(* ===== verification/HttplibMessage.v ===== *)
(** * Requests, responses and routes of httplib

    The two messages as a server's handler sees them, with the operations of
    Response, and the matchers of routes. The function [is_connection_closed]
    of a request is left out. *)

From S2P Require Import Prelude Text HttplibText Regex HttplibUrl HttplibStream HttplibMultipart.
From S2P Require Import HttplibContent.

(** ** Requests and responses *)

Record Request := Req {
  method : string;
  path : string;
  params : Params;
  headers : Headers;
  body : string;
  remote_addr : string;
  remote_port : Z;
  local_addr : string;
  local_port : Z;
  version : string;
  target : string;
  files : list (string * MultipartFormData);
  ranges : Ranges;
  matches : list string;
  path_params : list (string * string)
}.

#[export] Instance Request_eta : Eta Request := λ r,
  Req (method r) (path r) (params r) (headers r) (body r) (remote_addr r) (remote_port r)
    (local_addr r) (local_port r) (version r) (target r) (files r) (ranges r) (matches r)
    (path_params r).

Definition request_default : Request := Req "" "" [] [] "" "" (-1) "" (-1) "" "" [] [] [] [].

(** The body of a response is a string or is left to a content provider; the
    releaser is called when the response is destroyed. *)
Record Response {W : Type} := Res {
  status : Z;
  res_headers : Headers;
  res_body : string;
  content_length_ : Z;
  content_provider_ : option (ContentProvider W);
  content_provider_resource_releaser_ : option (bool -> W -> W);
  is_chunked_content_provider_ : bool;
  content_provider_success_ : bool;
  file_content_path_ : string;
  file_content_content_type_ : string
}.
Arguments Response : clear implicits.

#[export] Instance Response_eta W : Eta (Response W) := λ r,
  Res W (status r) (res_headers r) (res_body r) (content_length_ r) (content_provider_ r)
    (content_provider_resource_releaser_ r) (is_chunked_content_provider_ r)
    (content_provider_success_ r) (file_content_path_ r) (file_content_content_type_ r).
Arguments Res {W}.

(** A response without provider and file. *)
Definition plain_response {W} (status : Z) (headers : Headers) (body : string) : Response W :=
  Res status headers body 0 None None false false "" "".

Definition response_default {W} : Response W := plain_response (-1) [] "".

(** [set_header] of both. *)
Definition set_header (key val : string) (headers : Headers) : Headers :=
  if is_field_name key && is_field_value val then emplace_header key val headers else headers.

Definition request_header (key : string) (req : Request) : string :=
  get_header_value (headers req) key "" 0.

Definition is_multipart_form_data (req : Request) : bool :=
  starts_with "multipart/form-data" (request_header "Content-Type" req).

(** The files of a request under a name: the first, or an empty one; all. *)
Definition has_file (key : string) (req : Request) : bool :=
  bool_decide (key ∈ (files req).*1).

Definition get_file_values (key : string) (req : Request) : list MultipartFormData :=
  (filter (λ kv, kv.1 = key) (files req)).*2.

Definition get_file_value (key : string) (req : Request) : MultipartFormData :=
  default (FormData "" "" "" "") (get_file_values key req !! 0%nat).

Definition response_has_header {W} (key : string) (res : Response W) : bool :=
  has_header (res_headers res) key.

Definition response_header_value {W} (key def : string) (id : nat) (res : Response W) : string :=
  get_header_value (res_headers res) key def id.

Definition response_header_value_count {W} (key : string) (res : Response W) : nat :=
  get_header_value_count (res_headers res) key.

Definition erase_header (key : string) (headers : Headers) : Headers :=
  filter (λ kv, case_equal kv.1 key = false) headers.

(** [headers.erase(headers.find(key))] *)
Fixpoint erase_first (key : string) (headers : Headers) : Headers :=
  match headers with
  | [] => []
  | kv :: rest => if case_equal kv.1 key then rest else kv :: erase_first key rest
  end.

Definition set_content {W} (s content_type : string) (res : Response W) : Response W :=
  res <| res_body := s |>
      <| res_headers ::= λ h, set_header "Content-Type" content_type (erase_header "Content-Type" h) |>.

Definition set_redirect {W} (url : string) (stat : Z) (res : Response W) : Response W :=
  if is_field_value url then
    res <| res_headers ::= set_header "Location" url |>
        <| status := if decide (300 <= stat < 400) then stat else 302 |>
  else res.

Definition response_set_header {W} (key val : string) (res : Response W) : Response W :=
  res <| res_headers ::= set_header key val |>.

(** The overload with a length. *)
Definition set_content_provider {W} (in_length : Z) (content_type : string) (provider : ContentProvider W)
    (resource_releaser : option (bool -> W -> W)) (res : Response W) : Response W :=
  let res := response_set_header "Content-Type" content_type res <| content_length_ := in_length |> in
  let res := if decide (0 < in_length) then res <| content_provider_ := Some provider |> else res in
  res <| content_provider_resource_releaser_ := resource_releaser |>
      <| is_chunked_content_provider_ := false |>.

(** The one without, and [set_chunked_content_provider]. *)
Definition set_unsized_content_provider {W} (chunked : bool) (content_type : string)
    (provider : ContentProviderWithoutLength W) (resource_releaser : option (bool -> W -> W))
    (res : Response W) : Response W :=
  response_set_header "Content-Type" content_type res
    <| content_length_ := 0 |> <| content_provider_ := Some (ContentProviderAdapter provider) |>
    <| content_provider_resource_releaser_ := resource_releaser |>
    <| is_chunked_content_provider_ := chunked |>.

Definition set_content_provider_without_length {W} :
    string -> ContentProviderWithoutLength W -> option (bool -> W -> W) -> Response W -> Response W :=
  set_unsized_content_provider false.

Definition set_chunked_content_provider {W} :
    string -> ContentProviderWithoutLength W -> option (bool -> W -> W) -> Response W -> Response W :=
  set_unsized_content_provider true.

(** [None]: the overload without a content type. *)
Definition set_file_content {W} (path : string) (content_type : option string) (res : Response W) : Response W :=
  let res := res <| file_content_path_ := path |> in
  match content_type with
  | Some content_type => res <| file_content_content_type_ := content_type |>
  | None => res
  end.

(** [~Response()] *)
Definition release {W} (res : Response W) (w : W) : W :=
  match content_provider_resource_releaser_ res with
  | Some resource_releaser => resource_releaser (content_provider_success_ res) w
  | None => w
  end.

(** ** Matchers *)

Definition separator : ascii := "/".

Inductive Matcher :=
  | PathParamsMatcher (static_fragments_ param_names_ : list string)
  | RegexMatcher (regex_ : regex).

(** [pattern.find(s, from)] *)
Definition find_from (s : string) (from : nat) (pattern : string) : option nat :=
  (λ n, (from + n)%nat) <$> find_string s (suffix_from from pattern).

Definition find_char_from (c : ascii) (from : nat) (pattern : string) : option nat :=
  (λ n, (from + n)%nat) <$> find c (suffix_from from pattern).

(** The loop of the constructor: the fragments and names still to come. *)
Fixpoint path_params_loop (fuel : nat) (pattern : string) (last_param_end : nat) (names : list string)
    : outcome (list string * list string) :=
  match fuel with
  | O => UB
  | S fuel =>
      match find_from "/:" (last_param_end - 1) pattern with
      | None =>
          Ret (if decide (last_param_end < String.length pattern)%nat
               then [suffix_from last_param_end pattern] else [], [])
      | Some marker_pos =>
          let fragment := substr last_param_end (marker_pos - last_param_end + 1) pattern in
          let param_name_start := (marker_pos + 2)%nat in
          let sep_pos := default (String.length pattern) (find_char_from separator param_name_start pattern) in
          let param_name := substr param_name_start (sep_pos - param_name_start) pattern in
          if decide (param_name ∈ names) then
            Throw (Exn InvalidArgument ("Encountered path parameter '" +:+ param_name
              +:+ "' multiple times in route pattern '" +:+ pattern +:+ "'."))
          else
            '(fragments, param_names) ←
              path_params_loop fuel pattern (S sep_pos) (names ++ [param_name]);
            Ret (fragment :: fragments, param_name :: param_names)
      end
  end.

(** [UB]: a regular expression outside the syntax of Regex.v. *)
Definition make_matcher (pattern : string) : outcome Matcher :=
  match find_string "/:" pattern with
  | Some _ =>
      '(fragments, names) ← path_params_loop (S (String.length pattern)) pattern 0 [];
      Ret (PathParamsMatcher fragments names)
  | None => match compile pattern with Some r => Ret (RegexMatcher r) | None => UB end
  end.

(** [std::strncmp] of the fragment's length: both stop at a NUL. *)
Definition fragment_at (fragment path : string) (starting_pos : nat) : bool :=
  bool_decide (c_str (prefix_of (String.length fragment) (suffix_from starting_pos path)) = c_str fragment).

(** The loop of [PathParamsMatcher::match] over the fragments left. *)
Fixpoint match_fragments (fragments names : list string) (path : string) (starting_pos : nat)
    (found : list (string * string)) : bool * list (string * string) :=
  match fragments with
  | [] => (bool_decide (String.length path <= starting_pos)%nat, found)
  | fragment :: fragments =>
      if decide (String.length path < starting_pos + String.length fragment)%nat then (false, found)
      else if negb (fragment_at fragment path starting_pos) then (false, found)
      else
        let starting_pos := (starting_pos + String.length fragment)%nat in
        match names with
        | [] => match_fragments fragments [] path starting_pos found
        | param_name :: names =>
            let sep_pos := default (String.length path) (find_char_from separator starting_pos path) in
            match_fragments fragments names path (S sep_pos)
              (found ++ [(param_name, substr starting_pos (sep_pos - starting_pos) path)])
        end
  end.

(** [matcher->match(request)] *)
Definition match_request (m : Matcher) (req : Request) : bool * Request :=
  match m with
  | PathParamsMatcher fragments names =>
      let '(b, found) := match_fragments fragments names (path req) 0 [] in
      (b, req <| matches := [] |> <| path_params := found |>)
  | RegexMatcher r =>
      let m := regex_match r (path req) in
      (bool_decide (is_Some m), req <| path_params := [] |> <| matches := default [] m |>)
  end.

ACTIVITY:
Only the lines above starting at the line that holds "match fuel with" and ending at the line that holds "let fragment := substr" are to be repeated, exactly and in full.

TASK RESPONSE:
  match fuel with
  | O => UB
  | S fuel =>
      match find_from "/:" (last_param_end - 1) pattern with
      | None =>
          Ret (if decide (last_param_end < String.length pattern)%nat
               then [suffix_from last_param_end pattern] else [], [])
      | Some marker_pos =>
          let fragment := substr last_param_end (marker_pos - last_param_end + 1) pattern in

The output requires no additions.